You are perhaps, thinking of forces on an object closely orbiting a massive body. if the body is, for example, a thin rod oriented perpendicular to the orbital motion, the two ends of the rod experience forces tending to pull the rod apart. This is due to the facts that the ends of the rod want to be in different orbits due to their different distances from the central body.
- Ronald 7Lv 79 months ago
Because any Tidal Forces would be equal and stable
As well as the pressureSource(s): What a silly Question.... signed. Arthur Limb Bimb Wimb, Bimb, F'tang Ftang Ole Big Biscuit Barrel I have changed my name to Vincent Wong, which is a bit less silly... Penguins don't have nipples, don't they ??
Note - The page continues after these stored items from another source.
(** An element that was given the values its type needs, elements of type
    "any-of" referring to earlier elements. *)
Definition elem_ok (h : list HttpHeader.HttpHeader) (i : nat) (a : acl) : Prop :=
  dns_only (type a) = true /\
  match type a, data a with
  | (ACL_SRC_IP | ACL_DST_IP | ACL_MY_IP | ACL_DSTFWD_IP), D_ip _ => True
  | (ACL_SRC_DOMAIN | ACL_DST_DOMAIN), D_domain _ => True
  | ACL_TIME, D_time l => l <> []
  | (ACL_URL_REGEX | ACL_URLLOGIN | ACL_URLPATH_REGEX | ACL_BROWSER | ACL_REFERER_REGEX | ACL_SRC_DOM_REGEX | ACL_DST_DOM_REGEX
    | ACL_REQ_MIME_TYPE | ACL_REP_MIME_TYPE | ACL_EXTUSER_REGEX), D_regex _ => True
  | (ACL_REP_HEADER | ACL_REQ_HEADER), D_header l =>
      Forall (fun x => Forall (fun hdr => is_Some (if negb (hdr_id x =? -1) then HttpHeader.httpHeaderGetStrOrList hdr (hdr_id x)
                                                   else HttpHeader.httpHeaderGetByName hdr (hdr_name x))) h) l
  | ACL_MAXCONN, D_int l => l <> []
  | (ACL_SRC_ASN | ACL_DST_ASN | ACL_PROTO), D_int _ => True
  | (ACL_URL_PORT | ACL_MY_PORT), D_range _ => True
  | (ACL_MY_PORT_NAME | ACL_METHOD | ACL_SNMP_COMMUNITY | ACL_HIER_CODE | ACL_URLGROUP), D_words _ => True
  | ACL_TYPE, D_type t => is_Some t
  | ACL_EXTUSER, D_users u => is_Some u
  | ACL_ANY_OF, D_any_of l => Forall (fun x => (acl_ix x < i)%nat) l
  | _, _ => False
  end.

(** A string can be unescaped, see [rfc1738_unescape_overread]. *)
Definition unescapes (w : option bytes) : Prop := exists t b, w = Some t /\ Rfc1738.rfc1738_unescape (t ++ [0]) = Some b.

Record request_ok (r : acl_request) : Prop := {
  ro_host : is_host (host (url r));
  ro_path : unescapes (Some (urlpath (url r)));
  ro_url : unescapes (urlCanonical (url r));
  ro_login : unescapes (Some (login (url r)));
  ro_agent : is_Some (HttpHeader.httpHeaderGetStr (header r) HttpHeaderType.HDR_USER_AGENT);
  ro_referer : is_Some (HttpHeader.httpHeaderGetStr (header r) HttpHeaderType.HDR_REFERER);
  ro_ctype : is_Some (HttpHeader.httpHeaderGetStr (header r) HttpHeaderType.HDR_CONTENT_TYPE);
  ro_hier : is_Some (hier_strings !! Z.to_nat (hier_code r))
}.

(** The checklist of a request. *)
Record input_ok (c : aclCheck_t) (r : acl_request) : Prop := {
  io_check : check_ok c;
  io_request : request c = Some r;
  io_ok : request_ok r;
  io_reply : forall h, reply c = Some h -> is_Some (HttpHeader.httpHeaderGetStr h HttpHeaderType.HDR_CONTENT_TYPE)
}.

(** A world at some run: names that are found are names, and which strings
    are numeric addresses does not change. *)
Record world_ok (lt : Z -> tm) (num : bytes -> option Z) (E : aclenv) : Prop := {
  wo_env : env_ok E;
  wo_time : localtime E = lt;
  wo_num : ipcacheCheckNumeric E = num;
  wo_name : forall a n, fqdncache_gethostbyaddr E a = Some n -> is_host n
}.

Definition headers (c : aclCheck_t) (r : acl_request) : list HttpHeader.HttpHeader := header r :: option_list (reply c).

Definition dns_slot (s : slot) : bool := match s with S_DST_IP | S_DST_ASN | S_SRC_DOMAIN | S_DST_DOMAIN => true | _ => false end.

(** What a match may change in a checklist: slots that were not asked for are
    asked for, and the current element. *)
Definition asks (num : bytes -> option Z) (host : bytes) (c c' : aclCheck_t) : Prop :=
  (exists x, c' = set_current x (mkCheck (src_addr c) (my_addr c) (fwdip_addr c) (my_port c) (request c) (reply c) (conn c) (rfc931 c)
     (snmp_community c) (auth_user_request c) (state c') (current_acl c))) /\
  forall s, state c' s = state c s \/ dns_slot s = true /\ state c s = ACL_LOOKUP_NONE /\ state c' s = ACL_LOOKUP_NEEDED /\
    (s = S_DST_DOMAIN -> is_Some (num host)).

Lemma asks_refl num h c : asks num h c c.
Proof. split; [exists (current_acl c); by destruct c|]. by left. Qed.

Lemma asks_trans num h c1 c2 c3 : asks num h c1 c2 -> asks num h c2 c3 -> asks num h c1 c3.
Proof.
  intros [[x ->] H1] [[y ->] H2]. split; [by exists y|]. intros s. cbn in *. specialize (H1 s). specialize (H2 s). destruct H1 as [E1|(D1 & N1 & S1 & M1)], H2 as [E2|(D2 & N2 & S2 & M2)];
    [left; congruence|right; split_and!; try congruence; done|right; split_and!; try congruence; done|congruence].
Qed.

Lemma asks_current num h x c : asks num h c (set_current x c).
Proof. split; [by exists x|]. by left. Qed.

Lemma asks_need num h s c : dns_slot s = true -> state c s = ACL_LOOKUP_NONE -> (s = S_DST_DOMAIN -> is_Some (num h)) ->
  asks num h c (set_state s ACL_LOOKUP_NEEDED c).
Proof.
  intros Hd Hs Hn. split; [exists (current_acl c); by destruct c|]. intros s'. cbn. destruct (decide (s' = s)) as [->|Hne].
  - right. by rewrite fn_lookup_insert.
  - left. by rewrite fn_lookup_insert_ne.
Qed.

(** ** Every match is defined *)

Section total.
Context (lt : Z -> tm) (num : bytes -> option Z) (E : aclenv) (HW : world_ok lt num E).
Context (r : acl_request).

(** The match returns and only asks. *)
Definition returns (σ : st) (o : option (Z * st)) : Prop := exists z σ', o = Some (z, σ') /\ asks num (host (url r)) (ck σ) (ck σ').

Lemma returns_same z σ : returns σ (Some (z, σ)).
Proof. exists z, σ. split; [done|apply asks_refl]. Qed.

Lemma returns_ck z σ σ' : ck σ' = ck σ -> returns σ (Some (z, σ')).
Proof. intros Hc. exists z, σ'. split; [done|]. rewrite Hc. apply asks_refl. Qed.

Lemma returns_need z s σ : dns_slot s = true -> state (ck σ) s = ACL_LOOKUP_NONE -> (s = S_DST_DOMAIN -> is_Some (num (host (url r)))) ->
  returns σ (Some (z, need s σ)).
Proof. intros Hd Hs Hn. eexists _, _. split; [done|]. by apply asks_need. Qed.

Lemma returns_some z b σ o : (exists σ', o = Some (bz b, σ') /\ ck σ' = ck σ) -> z = bz b -> returns σ o.
Proof. intros (σ' & -> & Hc) _. by apply returns_ck. Qed.

Lemma returns_ip i t x σ : ip_tree t -> is_addr x -> returns σ (m_ip i t x σ).
Proof. intros Ht Hx. eapply returns_some; [by apply m_ip_val|done]. Qed.

Lemma returns_regex i l w σ : returns σ (m_regex E i l w σ).
Proof. unfold m_regex. destruct (aclMatchRegex _ l w). by apply returns_ck. Qed.

Lemma returns_range i l n σ : returns σ (m_range i l n σ).
Proof. eapply returns_some; [apply m_range_val|done]. Qed.

Lemma returns_user i u w σ : users_ok u -> returns σ (m_user i (Some u) w σ).
Proof.
  intros Hu. unfold m_user. bind_simpl. destruct w as [w|]; [|by apply returns_ck].
  destruct (aclMatchUser_ok u w Hu) as (u' & b & -> & _). by apply returns_ck.
Qed.

Lemma returns_header i l h σ :
  Forall (fun x => is_Some (if negb (hdr_id x =? -1) then HttpHeader.httpHeaderGetStrOrList h (hdr_id x) else HttpHeader.httpHeaderGetByName h (hdr_name x))) l ->
  returns σ (m_header E i l h σ).
Proof.
  intros Hl. unfold m_header, aclMatchHeader. assert (forall s, is_Some (aclMatchHeader_loop E s l h)) as Ht.
  { induction Hl as [|x l [v Hx] Hl IH]; intros s; cbn [aclMatchHeader_loop]; [by eexists|]. rewrite Hx. bind_simpl.
    destruct v as [v|]; [|by apply IH]. destruct (aclMatchRegex _ _ _) as [k []]; [by eexists|by apply IH]. }
  destruct (Ht []) as [[k b] ->]. by apply returns_ck.
Qed.

Context (cfg : list acl).

(** The state has the values of the configuration. *)
Abbreviation keeps σ := (st_equiv E cfg σ σ).

(** A match of names that returns. *)
Definition name_returns (m : option bytes -> st -> option (Z * st)) : Prop :=
  (forall h σ, is_host h -> keeps σ -> returns σ (m (Some h) σ)) /\ name_match E cfg m m.

Lemma is_host_none : is_host (str "none").
Proof. split; [repeat constructor; lia|done]. Qed.

Lemma returns_no_name s m σ : name_returns m -> dns_slot s = true -> (s = S_DST_DOMAIN -> is_Some (num (host (url r)))) -> keeps σ ->
  returns σ (no_name s m σ).
Proof. intros [Hm _] Hd Hn Hk. unfold no_name. case_bool_decide; [by apply returns_need|]. by apply Hm; [apply is_host_none|]. Qed.

Lemma returns_src_name m σ : name_returns m -> keeps σ -> returns σ (src_name E m σ).
Proof.
  intros Hm Hk. unfold src_name. destruct (fqdncache_gethostbyaddr E _) eqn:Ef; [|by apply returns_no_name].
  apply Hm; [|done]. by apply (wo_name _ _ _ HW) in Ef.
Qed.

Lemma returns_bind σ o (f : Z * st -> option (Z * st)) : returns σ o -> res_equiv E cfg o o -> (forall z σ', keeps σ' -> returns σ' (f (z, σ'))) ->
  returns σ (o ≫= f).
Proof.
  intros (z & σ' & -> & H1) Ho Hf. inversion Ho as [? ? [_ Hk]|]; subst. bind_simpl. destruct (Hf z σ' Hk) as (z' & σ2 & -> & H2). exists z', σ2.
  split; [done|]. by eapply asks_trans.
Qed.

Lemma returns_dst_name m σ : is_host (host (url r)) -> name_returns m -> keeps σ -> returns σ (dst_name E (host (url r)) m σ).
Proof.
  intros Hh Hm Hk. unfold dst_name. apply returns_bind; [by apply Hm|by apply Hm; [apply Hh|]|]. intros z τ Hτ. cbn. destruct (negb _); [apply returns_same|].
  destruct (ipcacheCheckNumeric E _) as [a|] eqn:En; [|apply returns_same]. rewrite (wo_num _ _ _ HW) in En.
  destruct (fqdncache_gethostbyaddr E a) eqn:Ef; [apply Hm; [|done]; by apply (wo_name _ _ _ HW) in Ef|]. apply returns_no_name; [done..| |done]. by rewrite En.
Qed.

(** The element in the store. *)
Lemma keeps_lookup i a σ : cfg !! i = Some a -> keeps σ ->
  exists b, acls σ !! i = Some b /\ type b = type a /\ data_equiv (type a) (data a) (data b).
Proof.
  intros Hi Hk. destruct (Forall2_lookup_l _ _ _ _ _ (se_acls1 _ _ _ _ Hk) Hi) as (b & Hb & _ & H2 & H3). by exists b.
Qed.

Lemma domain_returns i n ty t : cfg !! i = Some (mkAcl n ty (D_domain t)) -> name_returns (at_domain i).
Proof.
  intros Hi. split; [|intros h σ σ' Hh H; by apply at_domain_equiv]. intros h σ Hh Hk. destruct (keeps_lookup i _ σ Hi Hk) as ([n' ty' d] & Hb & _ & Hd).
  cbn in Hd. destruct d; try done. destruct (at_domain_val i n' ty' t0 h σ Hb) as (σ' & -> & Hc); [apply Hd|done|]. by apply returns_ck.
Qed.

Lemma regex_returns i n ty l : cfg !! i = Some (mkAcl n ty (D_regex l)) -> name_returns (at_regex E i).
Proof.
  intros Hi. split; [|intros h σ σ' _ H; by apply at_regex_equiv]. intros h σ Hh Hk. destruct (keeps_lookup i _ σ Hi Hk) as ([n' ty' d] & Hb & _ & Hd).
  cbn in Hd. destruct d; try done. destruct (at_regex_val E i n' ty' l0 h σ Hb) as (σ' & -> & Hc). by apply returns_ck.
Qed.

Lemma returns_unescaped i n ty l w σ : acls σ !! i = Some (mkAcl n ty (D_regex l)) -> unescapes w -> returns σ (unescaped E i w σ).
Proof.
  intros Hi (t & b & -> & Hb). unfold unescaped. bind_simpl. rewrite Hb. bind_simpl.
  destruct (at_regex_val E i n ty l (cstr_of b) σ Hi) as (σ' & -> & Hc). by apply returns_ck.
Qed.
- CarolOklaLv 79 months ago
You are ignoring solid body tides that Earth DOES experience, up to a foot or more. Earth is NOT hollow. The gravitational forces cancel out only at the center where the force of pressure is greatest and make the inner core solid. Pressure IS a force like gravity, an opposite force. Earth's crust dies fracture where the stresses and strain limits are exceeded because of solid earth tides and tectonic forces . The result is major earthquakes and tsunamis. Europa's crust of ice is fractured because if gravitational stresses and strains from an elliptical orbit around Jupiter resonant with Io, which is the most volcanically active body in the Solar System, and Ganymede.Source(s): B.S. geology, M.S. ABT geophysics, B.S. physical geography, M.S. geology
- MorningfoxLv 79 months ago
What would these hydrostatic forces be? And where do they come from? The gravitational forces inside a hollow shell planet are zero, it's just as if the shell was not there at all.